Insurance companies are evil.

Go read this story, and in particular pay attention to this paragraph, which talks about a hypothetical attempt to pay out of pocket for care denied by the insurer:

But we soon learned another sinister result of hyper-privatization of health insurance—even if we had the excessive means to pay the hundreds of thousands of dollars out of pocket, the hospital would not accept the funds. Why? The industry is such that not only do insurance companies deny 51% of claims, they have enacted policies forbidding people from paying for the critical medication they need out of pocket, lest the insurance company lose control and revenue. “Either you pay us, or you pay no one,” is a line you’d expect out of a mafia handbook—not out of a health provider. This is not health insurance, this is health exploitation.

Single payer now.

It turns out, “sucks” is relative

I’m not an NFL fan, but it has not escaped my notice that Detroit is doing well this year. This seems odd to me, as an NFL outsider, because my definite impression is that the Lions have traditionally been helpless.

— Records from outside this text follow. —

(* ===== verification/ApiError.v ===== *)
(** The errors a contract sees, their codes at the boundary between the host and
    Wasm, and the small enumerations that cross it.  Sources:
    [types/src/api_error.rs], [types/src/system_contract_type.rs],
    [types/src/transfer_result.rs], [types/src/system_contract_errors/mod.rs],
    [types/src/system_contract_errors/pos.rs]. *)

From S2P Require Import Prelude BTreeMap Bytesrepr Uint Types CLValues Mint Stakes.

(** [RESERVED_ERROR_MAX] is [u16::MAX]; the ranges of the two system contracts
    lie at its end. *)
Definition RESERVED_ERROR_MAX : Z := 65535.
Definition POS_ERROR_OFFSET : Z := RESERVED_ERROR_MAX - u8_max.
Definition MINT_ERROR_OFFSET : Z := (POS_ERROR_OFFSET - 1) - u8_max.

Inductive ApiError :=
| Api_None
| Api_MissingArgument
| Api_InvalidArgument
| Api_Deserialize
| Api_Read
| Api_ValueNotFound
| Api_ContractNotFound
| Api_GetKey
| Api_UnexpectedKeyVariant
| Api_UnexpectedValueVariant
| Api_UnexpectedContractRefVariant
| Api_InvalidPurseName
| Api_InvalidPurse
| Api_UpgradeContractAtURef
| Api_Transfer
| Api_NoAccessRights
| Api_ValueConversion
| Api_CLTypeMismatch
| Api_EarlyEndOfStream
| Api_FormattingError
| Api_LeftOverBytes
| Api_OutOfMemoryError
| Api_MaxKeysLimit
| Api_DuplicateKey
| Api_PermissionDenied
| Api_MissingKey
| Api_ThresholdViolation
| Api_KeyManagementThresholdError
| Api_DeploymentThresholdError
| Api_PermissionDeniedError
| Api_InsufficientTotalWeight
| Api_InvalidSystemContract
| Api_PurseNotCreated
| Api_Unhandled
| Api_BufferTooSmall
| Api_HostBufferEmpty
| Api_HostBufferFull
| Api_Mint (code : Z)
| Api_ProofOfStake (code : Z)
| Api_User (code : Z).

#[global] Instance api_error_eq_dec : EqDecision ApiError.
Proof. solve_decision. Defined.

(** ** Conversions from the errors of the components *)

Definition api_from_bytesrepr (error : Error) : ApiError :=
  match error with
  | EarlyEndOfStream => Api_EarlyEndOfStream
  | FormattingError => Api_FormattingError
  | LeftOverBytes => Api_LeftOverBytes
  | OutOfMemoryError => Api_OutOfMemoryError
  end.

Definition api_from_add_key (error : AddKeyFailure) : ApiError :=
  match error with
  | MaxKeysLimit => Api_MaxKeysLimit
  | DuplicateKey => Api_DuplicateKey
  | AddKey_PermissionDenied => Api_PermissionDenied
  end.

Definition api_from_update_key (error : UpdateKeyFailure) : ApiError :=
  match error with
  | UpdateKey_MissingKey => Api_MissingKey
  | UpdateKey_PermissionDenied => Api_PermissionDenied
  | UpdateKey_ThresholdViolation => Api_ThresholdViolation
  end.

Definition api_from_remove_key (error : RemoveKeyFailure) : ApiError :=
  match error with
  | RemoveKey_MissingKey => Api_MissingKey
  | RemoveKey_PermissionDenied => Api_PermissionDenied
  | RemoveKey_ThresholdViolation => Api_ThresholdViolation
  end.

Definition api_from_set_threshold (error : SetThresholdFailure) : ApiError :=
  match error with
  | KeyManagementThresholdError => Api_KeyManagementThresholdError
  | DeploymentThresholdError => Api_DeploymentThresholdError
  | SetThreshold_PermissionDeniedError => Api_PermissionDeniedError
  | InsufficientTotalWeight => Api_InsufficientTotalWeight
  end.

Definition api_from_cl_value (error : CLValueError) : ApiError :=
  match error with
  | CLValue_Serialization bytesrepr_error => api_from_bytesrepr bytesrepr_error
  | CLValue_Type _ => Api_CLTypeMismatch
  end.

Definition api_from_try_from_int (_ : TryFromIntError) : ApiError := Api_Unhandled.

(** The discriminants of [pos::Error]. *)
Definition pos_error_to_u8 (e : PosError) : Z :=
  match e with
  | NotBonded => 0
  | TooManyEventsInQueue => 1
  | CannotUnbondLastValidator => 2
  | SpreadTooHigh => 3
  | MultipleRequests => 4
  | BondTooSmall => 5
  | BondTooLarge => 6
  | UnbondTooLarge => 7
  | BondTransferFailed => 8
  | UnbondTransferFailed => 9
  | Pos_MissingArgument => 10
  | Pos_InvalidArgument => 11
  | TimeWentBackwards => 12
  | StakesNotFound => 13
  | PaymentPurseNotFound => 14
  | PaymentPurseKeyUnexpectedType => 15
  | PaymentPurseBalanceNotFound => 16
  | BondingPurseNotFound => 17
  | BondingPurseKeyUnexpectedType => 18
  | RefundPurseKeyUnexpectedType => 19
  | RewardsPurseNotFound => 20
  | RewardsPurseKeyUnexpectedType => 21
  | QueueNotStoredAsByteArray => 22
  | QueueDeserializationFailed => 23
  | QueueDeserializationExtraBytes => 24
  | StakesKeyDeserializationFailed => 25
  | StakesDeserializationFailed => 26
  | SystemFunctionCalledByUserAccount => 27
  | InsufficientPaymentForAmountSpent => 28
  | FailedTransferToRewardsPurse => 29
  | FailedTransferToAccountPurse => 30
  | SetRefundPurseCalledOutsidePayment => 31
  end.

Definition api_from_mint (error : MintError) : ApiError := Api_Mint (mint_error_to_u8 error).

Definition api_from_pos (error : PosError) : ApiError := Api_ProofOfStake (pos_error_to_u8 error).

(** [system_contract_errors::Error]. *)
Inductive SystemContractError :=
| System_MintError (e : MintError)
| System_PosError (e : PosError).

(** ** Codes *)

(** [impl From<ApiError> for u32]. *)
Definition api_error_to_u32 (error : ApiError) : Z :=
  match error with
  | Api_None => 1
  | Api_MissingArgument => 2
  | Api_InvalidArgument => 3
  | Api_Deserialize => 4
  | Api_Read => 5
  | Api_ValueNotFound => 6
  | Api_ContractNotFound => 7
  | Api_GetKey => 8
  | Api_UnexpectedKeyVariant => 9
  | Api_UnexpectedValueVariant => 10
  | Api_UnexpectedContractRefVariant => 11
  | Api_InvalidPurseName => 12
  | Api_InvalidPurse => 13
  | Api_UpgradeContractAtURef => 14
  | Api_Transfer => 15
  | Api_NoAccessRights => 16
  | Api_ValueConversion => 17
  | Api_CLTypeMismatch => 18
  | Api_EarlyEndOfStream => 19
  | Api_FormattingError => 20
  | Api_LeftOverBytes => 21
  | Api_OutOfMemoryError => 22
  | Api_MaxKeysLimit => 23
  | Api_DuplicateKey => 24
  | Api_PermissionDenied => 25
  | Api_MissingKey => 26
  | Api_ThresholdViolation => 27
  | Api_KeyManagementThresholdError => 28
  | Api_DeploymentThresholdError => 29
  | Api_PermissionDeniedError => 30
  | Api_InsufficientTotalWeight => 31
  | Api_InvalidSystemContract => 32
  | Api_PurseNotCreated => 33
  | Api_Unhandled => 34
  | Api_BufferTooSmall => 35
  | Api_HostBufferEmpty => 36
  | Api_HostBufferFull => 37
  | Api_Mint value => MINT_ERROR_OFFSET + value
  | Api_ProofOfStake value => POS_ERROR_OFFSET + value
  | Api_User value => RESERVED_ERROR_MAX + 1 + value
  end.

(** The result as the [i32] that a host function returns. *)
Definition i32_from (result : unit + ApiError) : Z :=
  match result with
  | inl _ => 0
  | inr error => wrap_signed 32 (api_error_to_u32 error)
  end.

Definition result_from (value : Z) : unit + ApiError :=
  match value with
  | 0 => inl tt
  | 1 => inr Api_None
  | 2 => inr Api_MissingArgument
  | 3 => inr Api_InvalidArgument
  | 4 => inr Api_Deserialize
  | 5 => inr Api_Read
  | 6 => inr Api_ValueNotFound
  | 7 => inr Api_ContractNotFound
  | 8 => inr Api_GetKey
  | 9 => inr Api_UnexpectedKeyVariant
  | 10 => inr Api_UnexpectedValueVariant
  | 11 => inr Api_UnexpectedContractRefVariant
  | 12 => inr Api_InvalidPurseName
  | 13 => inr Api_InvalidPurse
  | 14 => inr Api_UpgradeContractAtURef
  | 15 => inr Api_Transfer
  | 16 => inr Api_NoAccessRights
  | 17 => inr Api_ValueConversion
  | 18 => inr Api_CLTypeMismatch
  | 19 => inr Api_EarlyEndOfStream
  | 20 => inr Api_FormattingError
  | 21 => inr Api_LeftOverBytes
  | 22 => inr Api_OutOfMemoryError
  | 23 => inr Api_MaxKeysLimit
  | 24 => inr Api_DuplicateKey
  | 25 => inr Api_PermissionDenied
  | 26 => inr Api_MissingKey
  | 27 => inr Api_ThresholdViolation
  | 28 => inr Api_KeyManagementThresholdError
  | 29 => inr Api_DeploymentThresholdError
  | 30 => inr Api_PermissionDeniedError
  | 31 => inr Api_InsufficientTotalWeight
  | 32 => inr Api_InvalidSystemContract
  | 33 => inr Api_PurseNotCreated
  | 34 => inr Api_Unhandled
  | 35 => inr Api_BufferTooSmall
  | 36 => inr Api_HostBufferEmpty
  | 37 => inr Api_HostBufferFull
  | _ =>
      if (value >? RESERVED_ERROR_MAX) && (value <=? 2 * RESERVED_ERROR_MAX + 1) then
        inr (Api_User (wrap_unsigned 16 value))
      else if (value >=? POS_ERROR_OFFSET) && (value <=? RESERVED_ERROR_MAX) then
        inr (Api_ProofOfStake (wrap_unsigned 8 value))
      else if (value >=? MINT_ERROR_OFFSET) && (value <? POS_ERROR_OFFSET) then
        inr (Api_Mint (wrap_unsigned 8 value))
      else inr Api_Unhandled
  end.

(** * System contracts and transfers *)

Inductive SystemContractType := System_Mint | System_ProofOfStake.

Definition system_contract_type_into (t : SystemContractType) : Z :=
  match t with System_Mint => 0 | System_ProofOfStake => 1 end.

Definition system_contract_type_try_from (value : Z) : outcome ApiError SystemContractType :=
  if value =? 0 then Ok System_Mint
  else if value =? 1 then Ok System_ProofOfStake
  else Err Api_InvalidSystemContract.

Inductive TransferredTo := ExistingAccount | NewAccount.

Definition TransferResult : Type := TransferredTo + ApiError.

Definition transferred_to_code (t : TransferredTo) : Z :=
  match t with ExistingAccount => 0 | NewAccount => 1 end.

Definition transfer_result_from (value : Z) : TransferResult :=
  if value =? transferred_to_code ExistingAccount then inl ExistingAccount
  else if value =? transferred_to_code NewAccount then inl NewAccount
  else inr Api_Transfer.

Definition transfer_i32_from (result : TransferResult) : Z :=
  match result with
  | inl transferred_to => transferred_to_code transferred_to
  | inr _ => 2
  end.

(** * Properties *)

(** The payload of an error is an unsigned integer of its type. *)
Definition api_error_valid (e : ApiError) : Prop :=
  match e with
  | Api_Mint c | Api_ProofOfStake c => is_unsigned 8 c
  | Api_User c => is_unsigned 16 c
  | _ => True
  end.

(** The integers above the table of named errors are split by range. *)
Lemma result_from_range value :
  37 < value ->
  result_from value =
    if (value >? RESERVED_ERROR_MAX) && (value <=? 2 * RESERVED_ERROR_MAX + 1) then
      inr (Api_User (wrap_unsigned 16 value))
    else if (value >=? POS_ERROR_OFFSET) && (value <=? RESERVED_ERROR_MAX) then
      inr (Api_ProofOfStake (wrap_unsigned 8 value))
    else if (value >=? MINT_ERROR_OFFSET) && (value <? POS_ERROR_OFFSET) then
      inr (Api_Mint (wrap_unsigned 8 value))
    else inr Api_Unhandled.
Proof.
  intros Hv. unfold result_from.
  destruct value as [|p|p]; [lia | | lia].
  do 6 (destruct p as [p|p|]; try lia; try reflexivity).
Qed.

Lemma api_error_code_range e : api_error_valid e -> 0 < api_error_to_u32 e <= 2 * RESERVED_ERROR_MAX + 1.
Proof.
  unfold RESERVED_ERROR_MAX. destruct e; cbn; try lia; unfold is_unsigned; cbn;
    unfold MINT_ERROR_OFFSET, POS_ERROR_OFFSET, RESERVED_ERROR_MAX, u8_max; lia.
Qed.

Ltac range_case :=
  rewrite result_from_range; unfold MINT_ERROR_OFFSET, POS_ERROR_OFFSET, RESERVED_ERROR_MAX, u8_max; [|lia];
  repeat match goal with
  | |- context [(?a >? ?b) && (?c <=? ?d)] =>
      first [ replace ((a >? b) && (c <=? d)) with true by (symmetry; apply andb_true_iff; lia)
            | replace ((a >? b) && (c <=? d)) with false by (symmetry; apply andb_false_iff; lia) ]
  | |- context [(?a >=? ?b) && (?c <=? ?d)] =>
      first [ replace ((a >=? b) && (c <=? d)) with true by (symmetry; apply andb_true_iff; lia)
            | replace ((a >=? b) && (c <=? d)) with false by (symmetry; apply andb_false_iff; lia) ]
  | |- context [(?a >=? ?b) && (?c <? ?d)] =>
      replace ((a >=? b) && (c <? d)) with true by (symmetry; apply andb_true_iff; lia)
  end; do 2 f_equal.

(** What a host function returns as an [i32], the contract reads back as the same
    result: the named errors, both system ranges and the user range are disjoint
    and complete. *)
Theorem api_error_roundtrip r :
  match r with inl _ => True | inr e => api_error_valid e end ->
  result_from (i32_from r) = r.
Proof.
  destruct r as [[]|e]; [done|]. intros Hv. cbn.
  pose proof (api_error_code_range e Hv) as Hr. unfold RESERVED_ERROR_MAX in Hr.
  rewrite wrap_signed_small by (split; lia).
  destruct e as [ | | | | | | | | | | | | | | | | | | | | | | | | | | | | | | | | | | | | | c|c|c];
    try reflexivity; cbn in Hv; unfold is_unsigned in Hv; cbn in Hv; cbn [api_error_to_u32].
  - range_case. unfold wrap_unsigned. replace (65535 - 255 - 1 - 255 + c) with (c + 254 * 2 ^ 8) by lia.
    rewrite Z_mod_plus_full. apply Z.mod_small. lia.
  - range_case. unfold wrap_unsigned. replace (65535 - 255 + c) with (c + 255 * 2 ^ 8) by lia.
    rewrite Z_mod_plus_full. apply Z.mod_small. lia.
  - range_case. unfold wrap_unsigned. replace (65535 + 1 + c) with (c + 1 * 2 ^ 16) by lia.
    rewrite Z_mod_plus_full. apply Z.mod_small. lia.
Qed.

So I went looking, and found this excellent Wikipedia page, which includes a sortable table of all NFL teams by regular season record.

The table, interestingly, includes a column for games played. There’s a HUGE range here. The OG teams like Chicago, Green Bay, etc, are all over 1400 games at this point — but the newest team, our hometown Houston Texans, are at only 355.

Anyway, a few interesting takeaways:

  • First, the actual RANGE of regular season records is narrower than you might think. The winningest team is, despite my understanding of contemporary performance, Dallas. They’re at .576. The worst is Tampa, at .406.

  • Detroit IS towards the bottom; they’re 26th out of 32 at .455. But that’s pretty close to even, right?

  • The bottom five are, in descending order, Atlanta (.439), Houston, Jacksonville, Arizona (nee St Louis, and with Chicago the only remaining OG team), and Tampa Bay.

  • The “worst” team over .500 is the Rams, at .506, in 16th place.

Playoff records are also available. To probably no one’s surprise, given the Brady years, New England is that the top of that list. They’re at .627 in the postseason, followed by San Francisco (.613), Green Bay (.586), Baltimore (.567), and the Steelers (.563).

At the bottom, we find Cleveland at .353.

This sent me down a rabbit hole, because I thought I remembered that “Cleveland” of today is actually an expansion team, and that the “real” Browns moved to Baltimore to become the Ravens.

This was functionally true at the time (1995), but when Art Modell moved the squad to Baltimore he took the players, personnel, etc., the NFL treated Baltimore as an expansion team and left the Cleveland IP in trust and suspended. The NFL guaranteed that Cleveland would get a new Browns no later than 1999. Sure enough, when Cleveland resumed play in ’99, it was with an expansion draft, but this expansion team got to “inherit” the stats and history of the Browns. So at Wikipedia, Cleveland is credited with a 1950 founding date and 1,053 games played, while Baltimore is treated as a team founded in 1996. This is some serious doublethink bullshit, candidly, but it’s football so whatever.